Paola Santana is a lawyer, public procurement expert, and Latina tech entrepreneur, creating the next breakthrough in government systems.
She’s the founder and CEO of Social Glass, a government software ecosystem using artificial intelligence and exponential technologies to digitize, streamline, and scale public procurement systems and processes, and enable better decision-making in the public sector across the United States and Latin America.
Best known for her ability to create things from scratch at the intersection of the public, private and regulatory domains, and for her track record of introducing cutting-edge technologies into highly-regulated markets, her most recent experience includes co-drafting the public-private partnership enabling the first multi-state Hyperloop system in the United States.
Previously, she co-founded Matternet, a Silicon Valley company pioneering drone logistics networks. Under her leadership, Matternet engaged with The White House, US Congress, FAA, and NASA to enact the first drone regulation in the United States in 2016, and became the world’s first drone delivery platform authorized for permanent operations over a populated city in 2017.
In addition to her entrepreneurial ventures, Paola currently serves as Faculty at Singularity University and Mentor for the Social Entrepreneurship Labs Incubator at Stanford University and Google AI.
Latinas in Male-Dominated Industries: Who’s the Boss?
Last month, Paola shared her experience of being a Latina entrepreneur in a male-dominated industry during the 4th National Conversation with Latina Leaders: Latinas & Success.
Traditionally, male-dominated industries and occupations are particularly vulnerable to reinforcing harmful stereotypes and creating unfavorable environments that make it even more difficult for women to excel. Despite these struggles, Paola was able to overcome those stereotypes and achieve success as a Latina entrepreneur in the tech industry.
“It’s very hard to see where you can get when you don’t see someone like you doing those things,” Paola says.
Paola began her career as a lawyer but branched off into the world of government and tech so she could pursue her desire of creating change and opportunities globally.
In her twelve years within these male-dominated industries, Paola has seen and experienced firsthand the obstacles women face.
One recurring struggle is that many women are not given credit for their work or given the appropriate titles. Many times women themselves will underplay their roles and their value in male-dominated industries.
Other times, women are inventing new roles, navigating uncharted territories, and breaking barriers without owning their positions.

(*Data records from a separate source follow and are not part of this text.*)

Lemma evaluate_levels_spec request levels : ∀ facts histories effectives c n outcomes c' results,
  counts_bounded c n → 0 ≤ n → n + Z.of_nat (length levels) ≤ maxUint32 →
  evaluate_levels request levels facts histories effectives c = Ok (outcomes, c', results) →
  counted c outcomes c' ∧ evaluated request outcomes results ∧ (length outcomes ≤ length levels)%nat.
Proof.
  induction levels as [|level levels IH]; intros facts histories effectives c n outcomes c' results Hb Hn Hlen; cbn [evaluate_levels].
  - intros [= <- <- <-]. split_and!; [split; unfold count_of; simpl; lia|split; [done|set_solver..]|done].
  - assert (@Ok InternalErrorV2 _ ([], c, []) = Ok (outcomes, c', results) →
      counted c outcomes c' ∧ evaluated request outcomes results ∧ (length outcomes ≤ S (length levels))%nat) as Hshort.
    { intros [= <- <- <-]. split_and!; [split; unfold count_of; simpl; lia|split; [done|set_solver..]|simpl; lia]. }
    destruct facts as [|fact facts]; [exact Hshort|]. destruct histories as [|[hid [history|]] histories]; [exact Hshort| |exact Hshort].
    destruct effectives as [|[eid effective] effectives]; [exact Hshort|]. clear Hshort.
    intros (elig & _ & ([o r] & Hlevel & H)%bind_Ok)%bind_Ok. apply bind_Ok in H as (u & _ & H).
    apply bind_Ok in H as ([c1 dec] & Hcount & H). apply bind_Ok in H as ([[os c2] rs] & Hrest & [= <- <- <-]).
    cbn [length] in Hlen.
    destruct (count_outcome_spec _ n _ _ _ Hb ltac:(go_lia) Hcount) as (Hc1 & Hb1 & ->).
    destruct (IH _ _ _ _ (n + 1) _ _ _ Hb1 ltac:(lia) ltac:(lia) Hrest) as (Hc2 & [Hres Hheld Hkinds] & Hos).
    split_and!; [by eapply counted_trans| |simpl; lia]. split.
    + rewrite filter_cons. destruct (decided_outcome_ (hold_recovery request o)) eqn:Hdec; case_decide; try done.
      rewrite !fmap_cons, Hres. f_equal. unfold decided_outcome_ in Hdec. apply negb_true_iff, String.eqb_neq in Hdec.
      destruct (hold_recovery_result request o) as [Heq|]; [|done]. rewrite Heq in Hdec |- *. by eapply evaluateLevel_result in Hlevel as [? _].
    + intros o' hold [->|Ho']%elem_of_cons Hhold Hrec; [|by eapply Hheld]. unfold hold_recovery in *. rewrite Hhold in *.
      destruct (String.eqb_spec (lo_Result o) LevelResultRecovery) as [|Hne]; [|done].
      destruct (hold (lo_LevelID o)) as [reason held] eqn:Hh. destruct held; [done|by rewrite Hh].
    + intros o' [->|Ho']%elem_of_cons; [|by apply Hkinds].
      destruct (decided_outcome_ (hold_recovery request o)) eqn:Hdec.
      * left. split; [|done]. unfold decided_outcome_ in Hdec. apply negb_true_iff, String.eqb_neq in Hdec.
        destruct (hold_recovery_result request o) as [Heq|]; [|done]. rewrite Heq in Hdec |- *.
        by eapply evaluateLevel_result in Hlevel as [_ ?].
      * right. unfold decided_outcome_ in Hdec. apply negb_false_iff, String.eqb_eq in Hdec. split; [done|].
        apply count_outcome_class in Hcount as [?|?]; [congruence|done].
Qed.

(** ** Admission and the number of outcomes *)

Definition level_id (level : CompiledLevel) : Z := def_LevelID (Definition_ level).

Lemma admit_levels_inputs request levels : ∀ previous facts histories effectives cost cost',
  length facts = length levels → length histories = length levels → length effectives = length levels →
  admit_levels request previous levels facts histories effectives cost = Ok cost' →
  Forall (λ h, is_Some h.2) histories ∧ Forall (λ level, level_id level ≠ 0) levels.
Proof.
  induction levels as [|level levels IH]; intros previous [|fact facts] [|[id v] histories] [|e effectives] cost cost' Hf Hh He;
    cbn [admit_levels length] in *; try done.
  intros (cost1 & H1 & H2)%bind_Ok. apply bind_Ok in H1 as (u & Hal & _). apply fail_if_Ok in Hal. breflect.
  destruct (IH _ facts histories effectives _ _ ltac:(lia) ltac:(lia) ltac:(lia) H2) as [Hv Hids].
  split; constructor; [by destruct v|done..].
Qed.

Lemma validateRequest_inv request levels :
  validateRequestV2 request = Ok levels →
  ∃ plan, Plan request = Some plan ∧ levels = Levels plan ∧ levels ≠ [] ∧
    length (LevelFacts (Record_ request)) = length levels ∧ length (Histories request) = length levels ∧
    length (EffectiveTimeFacts request) = length levels ∧ Forall (λ h, is_Some h.2) (Histories request) ∧
    Forall (λ level, level_id level ≠ 0) levels.
Proof.
  unfold validateRequestV2. destruct (Plan request) as [plan|]; [|done].
  intros (u1 & _ & H)%bind_Ok. apply bind_Ok in H as (u2 & Hn & H). apply fail_if_Ok in Hn.
  apply bind_Ok in H as (cost & Hadm & H). apply bind_Ok in H as (u3 & _ & [= <-]).
  rewrite !orb_false_iff, !negb_false_iff, !Nat.eqb_eq in Hn. destruct Hn as [[[[[Hn _] _] Hf] Hh] He].
  destruct (admit_levels_inputs _ _ _ _ _ _ _ _ Hf Hh He Hadm) as [Hviews Hids].
  exists plan. split_and!; try done. intros H0. by rewrite H0 in Hn.
Qed.

Lemma evaluateLevel_id request level fact history effective eligibility outcome r :
  evaluateLevelV2 request level fact history effective eligibility = Ok (outcome, r) →
  lo_LevelID outcome = level_id level.
Proof.
  intros [_ H]%evaluateLevel_inv.
  destruct (fact_usable fact); simpl in H; [|by rewrite H].
  destruct (ef_status effective =? EffectiveTimeInactive)%string; [by rewrite H|].
  destruct (ef_status effective =? EffectiveTimeUnknown)%string; [by rewrite H|].
  destruct H as (_ & d & s & w & [_ _ _ _ _ Hout]). cbn zeta in Hout.
  destruct (negb _ && _ && _); [by rewrite Hout|]. destruct Hout as [Hout _]. by rewrite Hout.
Qed.

Lemma hold_recovery_id request o : lo_LevelID (hold_recovery request o) = lo_LevelID o.
Proof.
  unfold hold_recovery. destruct (HoldRecovery request) as [hold|]; [|done].
  destruct (_ =? _)%string; [|done]. by destruct (hold (lo_LevelID o)) as [reason []].
Qed.

Lemma evaluate_levels_ids request levels : ∀ facts histories effectives c outcomes c' results,
  length facts = length levels → length histories = length levels → length effectives = length levels →
  Forall (λ h, is_Some h.2) histories →
  evaluate_levels request levels facts histories effectives c = Ok (outcomes, c', results) →
  lo_LevelID <$> outcomes = level_id <$> levels.
Proof.
  induction levels as [|level levels IH]; intros [|fact facts] [|[id v] histories] [|[eid e] effectives] c outcomes c' results Hf Hh He Hv;
    cbn [evaluate_levels length] in *; try done.
  { by intros [= <- <- <-]. }
  apply Forall_cons in Hv as [[v' Hv'] Hv]. simpl in Hv'. subst v.
  intros (elig & _ & ([o r] & Hlevel & H)%bind_Ok)%bind_Ok. apply bind_Ok in H as (u & _ & H).
  apply bind_Ok in H as ([c1 dec] & _ & H). apply bind_Ok in H as ([[os c2] rs] & Hrest & [= <- <- <-]).
  rewrite !fmap_cons, hold_recovery_id, (evaluateLevel_id _ _ _ _ _ _ _ _ Hlevel). f_equal.
  by eapply (IH facts histories effectives); [lia..| |].
Qed.

(** ** The record *)

Definition results_of (outcomes : list LevelOutcomeV2) : list string :=
  lo_Result <$> filter (λ o, decided_outcome_ o = true) outcomes.

(** The walk over the outcomes holds nothing by itself. *)
Lemma recoveryGate_not_held outcomes : Held (recoveryGateV2 outcomes) = false.
Proof.
  assert (∀ st, Held (foldl gate_step st outcomes).1 = Held st.1) as Hfold.
  { induction outcomes as [|o os IH]; intros st; cbn [foldl]; [done|]. rewrite IH. destruct st as [gate wr].
    unfold gate_step. by repeat case_match. }
  unfold recoveryGateV2. specialize (Hfold (zero_gate, 0)). destruct (foldl _ _ _) as [gate wr]. simpl in Hfold.
  by destruct (_ && _).
Qed.

(** What an outcome beside a recovery is reported as, and the one reported when
    there is no other: NORMAL with recovery disabled. *)
Definition beside_of (o : LevelOutcomeV2) : option (string * Z) :=
  if negb (lo_UnavailableReason o =? "")%string then Some (RecoveryBesideLevelUnavailable, lo_LevelID o)
  else if negb (lo_SuppressedReason o =? "")%string then None
  else if (lo_Result o =? LevelResultNormal)%string && lo_RecoveryEnabled o
       then Some (RecoveryBesideLevelRecovering, lo_LevelID o) else None.
Definition plain_normal (o : LevelOutcomeV2) : bool :=
  (lo_UnavailableReason o =? "")%string && (lo_SuppressedReason o =? "")%string
  && (lo_Result o =? LevelResultNormal)%string && negb (lo_RecoveryEnabled o).

Definition beside_reference (outcomes : list LevelOutcomeV2) : string * Z :=
  match omap beside_of outcomes with
  | beside :: _ => beside
  | [] => match filter (λ o, plain_normal o = true) outcomes with
          | o :: _ => (RecoveryBesideLevelWithoutRecovery, lo_LevelID o)
          | [] => (""%string, 0)
          end
  end.

Lemma beside_of_nonempty o why id : beside_of o = Some (why, id) → (why =? "")%string = false.
Proof. unfold beside_of. repeat case_match; by intros [= <- <-]. Qed.

Lemma gate_step_spec g w o :
  lo_LevelID o ≠ 0 →
  gate_step (g, w) o =
  (if (Beside g =? "")%string then
     match beside_of o with Some (why, id) => mkGate (Held g) (Cause g) why id (OpenAlertGate g) | None => g end
   else g,
   if (w =? 0) && plain_normal o then lo_LevelID o else w).
Proof.
  intros Hid. unfold gate_step, beside_of, plain_normal.
  destruct (lo_UnavailableReason o =? "")%string; simpl; [|rewrite andb_false_r; by destruct (Beside g =? "")%string].
  destruct (lo_SuppressedReason o =? "")%string; simpl; [|rewrite andb_false_r; by destruct (Beside g =? "")%string].
  destruct (lo_Result o =? LevelResultNormal)%string; simpl; [|rewrite andb_false_r; by destruct (Beside g =? "")%string].
  destruct (lo_RecoveryEnabled o); simpl; [rewrite andb_false_r|rewrite andb_true_r]; destruct (Beside g =? "")%string; try done;
    by destruct (w =? 0).
Qed.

“Every woman that is running anything from their little business in their brain, is just like, ‘Oh, this is my side business.’ Like, No, you’re the CEO of that business. That’s number one,” said Paola. “So to every woman out there that doesn’t feel like they’re running something, just own your title. You are the CEO of that thing that you’re running day to day, whether that’s a project internally in a big corporation, or that’s your own business.”
This Latina tech entrepreneur recounted her early career in law in the Dominican Republic and how she learned to own her title as a founder and entrepreneur.
“I used to work at the National Elections Court in the Dominican Republic. I co-created the first Constitutional Court in the Dominican Republic from scratch.” Still, she struggled to own her title at the time. Once she gave a name to her position and realized she was creating something new, she began to really see the path of her career open up before her.
It’s hard to see where you can go when you are the first one doing it in your industry or there aren’t others like you to look up to.
“You’re going to be uncomfortable, but you’re creating a new vision for what that role can be for you and for many people behind you,” said Paola.
“So I do believe that is important to yes, inspire others, but also to tell others, you know what you’re doing, nobody has done it. So you need to duel the pros and cons. You’re a little bit alone, but at the same time, that means you don’t have to fit into anybody’s mold because you’re a whole new category of something. And I feel like that’s how I’ve carved my way into what I’m doing right now.”
Watch the full panel below
We need to have diverse people at the table
Diversity and representation across all industries are important and crucial. Sometimes, you may not be working in a male-dominated industry but you could be in an industry that was shaped or designed by men.
Paola touches on this issue as well. “You feel out of touch or out of many things because this industry was not created to embrace you or to even embrace who you are or how you think,” she said.
“So my perception is that you would always feel uncomfortable. And being uncomfortable—while not something you should embrace all the time—is an outcome of growing and going into places where nobody has been there before you. And that means creating larger tables. I tell everybody, investors, and people that work with me, I tell them: What’s the point? How can you create global products, if you don’t have a global team? And a global team means that you need to have diverse people at the table.”
Leaders and pioneers of the industry need to prioritize these issues and create those larger tables that give everyone a seat.
As a leader, mentor, and Latina tech entrepreneur, Paola Santana is working to make room at the table for more women like her and others who have been overlooked before. Through conversation and action, we can bring together Latinas and minority women and open doors for greater opportunities across all industries.